Factual knowledge that the agent has confirmed: semantic store. Task outcomes, user corrections, session events: episodic store. Current working context, summaries of recent events: working memory, refreshed every turn.
The routing rules are not perfect. I still see cross-contamination. But the error surface is dramatically smaller than a single-store approach, and the failure modes are easier to debug.
The failure signatures to watch for
When working memory is too small, the agent loses track of the current task mid-execution. This is the most common failure I see in agent demos. The fix is usually not a better model. It is a session summary that gets prepended to the context every turn.
When episodic memory retrieval is wrong, the agent contradicts itself across sessions.

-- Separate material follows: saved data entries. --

(** ** SHA-256 *)

Module Sha256.
Definition w32 (n : N) : N := N.land n 0xFFFFFFFF.
Definition rotr (k n : N) : N :=
  w32 (N.lor (N.shiftr n k) (N.shiftl n (32 - k))).
Definition add (a b : N) : N := w32 (a + b).

(** The constants of the standard: the first 32 bits of the fractional parts of
    the cube roots (for the rounds) and square roots (for the initial state) of
    the first primes. *)
Definition primes (n : nat) : list N :=
  firstn n (List.filter
    (fun p => forallb (fun d => negb (N.modulo p (N.of_nat d) =? 0)%N) (seq 2 (N.to_nat p - 2)))
    (map N.of_nat (seq 2 310))).
Fixpoint cube_root (bits : nat) (acc n : N) : N :=
  match bits with
  | O => acc
  | S bits =>
      let c := (acc + 2 ^ N.of_nat bits)%N in
      cube_root bits (if (c * c * c <=? n)%N then c else acc) n
  end.
Definition K : list N :=
  Eval vm_compute in map (fun p => w32 (cube_root 36 0 (p * 2 ^ 96))) (primes 64).

Definition state := (N * N * N * N * N * N * N * N)%type.
Definition init : state :=
  Eval vm_compute in
  match map (fun p => w32 (N.sqrt (p * 2 ^ 64))) (primes 8) with
  | [a; b; c; d; e; f; g; h] => (a, b, c, d, e, f, g, h)
  | _ => (0, 0, 0, 0, 0, 0, 0, 0)%N
  end.

(** The padded message: a one bit, zeros, and the bit length, in 64-byte
    blocks. *)
Definition pad (m : bytes) : bytes :=
  m ++ [ascii_of_N 128] ++ replicate (Z.to_nat ((55 - Z.of_nat (length m)) mod 64)) (ascii_of_N 0)
    ++ be 8 (8 * N.of_nat (length m)).

Fixpoint words (fuel : nat) (l : bytes) : list N :=
  match fuel with
  | O => []
  | S fuel => of_be (firstn 4 l) :: words fuel (skipn 4 l)
  end.

(** The message schedule, newest word first. *)
Fixpoint schedule (fuel : nat) (ws : list N) : list N :=
  match fuel with
  | O => ws
  | S fuel =>
      let w15 := nth 14 ws 0%N in let w2 := nth 1 ws 0%N in
      let s0 := N.lxor (N.lxor (rotr 7 w15) (rotr 18 w15)) (N.shiftr w15 3) in
      let s1 := N.lxor (N.lxor (rotr 17 w2) (rotr 19 w2)) (N.shiftr w2 10) in
      schedule fuel (w32 (nth 15 ws 0 + s0 + nth 6 ws 0 + s1)%N :: ws)
  end.

Definition round (st : state) (kw : N * N) : state :=
  let '(a, b, c, d, e, f, g, h) := st in
  let S1 := N.lxor (N.lxor (rotr 6 e) (rotr 11 e)) (rotr 25 e) in
  let ch := N.lxor (N.land e f) (N.land (N.lxor e 0xFFFFFFFF) g) in
  let t1 := w32 (h + S1 + ch + kw.1 + kw.2)%N in
  let S0 := N.lxor (N.lxor (rotr 2 a) (rotr 13 a)) (rotr 22 a) in
  let maj := N.lxor (N.lxor (N.land a b) (N.land a c)) (N.land b c) in
  (w32 (t1 + S0 + maj)%N, a, b, c, add d t1, e, f, g).

Definition compress (st : state) (block : bytes) : state :=
  let w := rev (schedule 48 (rev (words 16 block))) in
  let '(a, b, c, d, e, f, g, h) := st in
  let '(a', b', c', d', e', f', g', h') := fold_left round (combine K w) st in
  (add a a', add b b', add c c', add d d', add e e', add f f', add g g', add h h').

Fixpoint blocks (fuel : nat) (st : state) (l : bytes) : state :=
  match fuel with
  | O => st
  | S fuel => blocks fuel (compress st (firstn 64 l)) (skipn 64 l)
  end.

Definition digest (st : state) : bytes :=
  let '(a, b, c, d, e, f, g, h) := st in
  be 4 a ++ be 4 b ++ be 4 c ++ be 4 d ++ be 4 e ++ be 4 f ++ be 4 g ++ be 4 h.
End Sha256.

(** [sha256.Sum256]; [sha256.New], [Write]s and [Sum(nil)] hash the
    concatenation of what was written. *)
Definition sha256 (m : bytes) : bytes :=
  let p := Sha256.pad m in
  Sha256.digest (Sha256.blocks (length p / 64)%nat Sha256.init p).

It says it completed a task it never finished, or claims a previous approach failed when it actually succeeded. This is a retrieval ranking problem, not a storage problem.
When semantic memory is wrong, the agent generates plausible-sounding incorrect information with high confidence. The user catches this before the agent does. The fix requires updating the knowledge base, not the retrieval system.
These three failure modes look completely different. If you are debugging with a single memory system, you cannot tell them apart. That is the real cost of the category error.
Conclusion
The three memory types are not academic distinctions. They correspond to different information, different retrieval mechanisms, and different failure modes. An agent that treats a learned fact the same as a past event will fail in predictable ways. An agent that routes information by type will be easier to debug and more reliable in production.
I wrote this because the memory hierarchy framing in my earlier post did not go far enough in separating these types. The state of AI agent memory in 2026 covers the landscape. This post is about the specific architectural decisions that determine whether your agent's memory actually works.